Decision to Leave

  • 06 Aug - 12 Aug, 2022
  • Mag The Weekly
  • Reviews

Korean director Park Chan-wook was once the master of gonzo revenge violence but with the adaptation of the Sarah Waters novel The Handmaiden in 2016 he pivoted with flair to the elegantly designed suspense thriller. And it is in this spirit that he’s back with this sensational black-widow noir romance.

The setting is Busan where a cop called Hae-Joon is struggling with an unsolved murder case featuring a couple of known hoodlum suspects, one of whom resists arrest and gets a ferocious beating from Hae-Joon who then thoughtfully comments that this guy was not tough enough to be the villain he’s looking for. Hae-Joon is sort-of-happily married to Jung-an (Lee Jung-hyun), but he’s longing for the cigarettes she won’t let him smoke and is suffering from insomnia, which means that he takes surveillance and stake-out jobs because he can’t sleep anyway. Then a puzzling new case electrifies him. The smashed body of a climber is found at the foot of a well-known climbing rock. Did he fall? Did he take his own life? Or did someone push him?
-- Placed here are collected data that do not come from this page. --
(** Every caller gives a detail. *)
Definition closeConnection (self : SocketcandBridge) (connection : nat) (detail : list Z) (w : W) : SocketcandBridge * W :=
  let id := co_connection_id (connection_at self connection) in
  let w := sendAscii id (SocketcandCodec_RenderError ASCII_BUFFER_SIZE detail) w in
  let w := sp_close_client server id w in
  (self <| sb_connections := ConnectionTable_Remove (sb_connections self) id |>, w).

(** [for(i=0; i<SOCKETCAND_CONNECTIONS_MAX; i++)] *)
Definition close_each (connections : list SocketcandConnection) (w : W) : W :=
  foldl (λ w c, if co_in_use c then sp_close_client server (co_connection_id c) w else w) w connections.

Definition closeAllConnections (self : SocketcandBridge) (w : W) : SocketcandBridge * W :=
  (self <| sb_connections := ConnectionTable_Reset |>, close_each (ct_connections (sb_connections self)) w).

(** ** Configuration of a bus *)

Definition unqueue (c : SocketcandConnection) : SocketcandConnection :=
  c <| co_configure := {| pc_queued := false; pc_seq := pc_seq (co_configure c); pc_bus := pc_bus (co_configure c); pc_settings := pc_settings (co_configure c) |} |>.

Definition sendConfigure (self : SocketcandBridge) (connection : nat) (w : W) : bool * SocketcandBridge * W :=
  let self := with_connection connection unqueue self in
  let c := connection_at self connection in
  match InterfaceName_Split (pc_bus (co_configure c)) (cf_agent_name configure0) (cf_interface_name configure0) with
  | (false, _) => (false, self, sendError (co_connection_id c) UNKNOWN_BUS_DETAIL w)
  | (true, (agent_name, interface_name)) =>
      let request := {| cf_agent_name := agent_name; cf_interface_name := interface_name; cf_op := IFCONFIG_OP_APPLY; cf_settings := pc_settings (co_configure c) |} in
      let '(encoded_size, encoded) := ConfigureMessage_Encode request control_buffer in
      if Nat.eqb encoded_size 0 then (false, self, sendError (co_connection_id c) UNKNOWN_BUS_DETAIL w)
      else (true, self <| sb_configure_in_flight := true |> <| sb_configuring_connection_id := co_connection_id c |>, bh_send_control hub (take encoded_size encoded) w)
  end.

(** [while (connection != NULL && !sendConfigure(self, connection))]: every round takes one connection off the queue. *)
Fixpoint configure_loop (fuel : nat) (self : SocketcandBridge) (w : W) : SocketcandBridge * W :=
  match fuel with
  | O => (self, w)
  | S fuel' =>
      match ConnectionTable_OldestQueuedConfigure (sb_connections self) with
      | None => (self, w)
      | Some connection =>
          let '(sent, self, w) := sendConfigure self connection w in
          if (sent : bool) then (self, w) else configure_loop fuel' self w
      end
  end.

Definition sendNextConfigure (self : SocketcandBridge) (w : W) : SocketcandBridge * W :=
  if sb_configure_in_flight self || bool_decide (sb_hub_state self ≠ kSOCKETCAND_HUB_READY) then (self, w)
  else configure_loop (S SOCKETCAND_CONNECTIONS_MAX) self w.

Definition queueConfigure (self : SocketcandBridge) (connection : nat) (command : SocketcandCommand) (w : W) : SocketcandBridge * W :=
  let c := connection_at self connection in
  if bool_decide (co_open_state c ≠ kSOCKETCAND_OPEN_NONE) then (self, sendError (co_connection_id c) CONFIGURE_AFTER_OPEN_DETAIL w)
  else if is_fields (sc_settings command) =? 0 then (self, sendError (co_connection_id c) NOTHING_TO_CONFIGURE_DETAIL w)
  else sendNextConfigure (self <| sb_connections := ConnectionTable_QueueConfigure (sb_connections self) connection (sc_bus command) (sc_settings command) |>) w.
On the man’s mobile phone, the police find sinister photos of a woman’s beaten and bruised body. And his beautiful wife, Seo-rae (Tang Wei), instantly captivates Hae-Joon with her dignity and reserve. She is a caregiver who is loved by the old people she tends to, and the Korean patriot in Hae-jun is moved by her personal story. Seo-rae has an alibi for the time of death, but as the circumstantial evidence mounts against her, Hae-Joon begins to fall deeply in love with this woman, who appears also to be falling for him, her protector.

Is Hae-Joon going to cover up for Seo-rae? Is she all that she appears to be? Well, audiences might think they broadly know the answers to both those questions, but the script by Park and Chung Seo-Kyung keeps you off-balance at every turn, periodically hitting you with new characters and fresh developments that you have to wait to understand. But each new scene will have you propped further forward on your seat. All in all, it’s a gorgeously and grippingly made picture and Tang Wei is magnificent.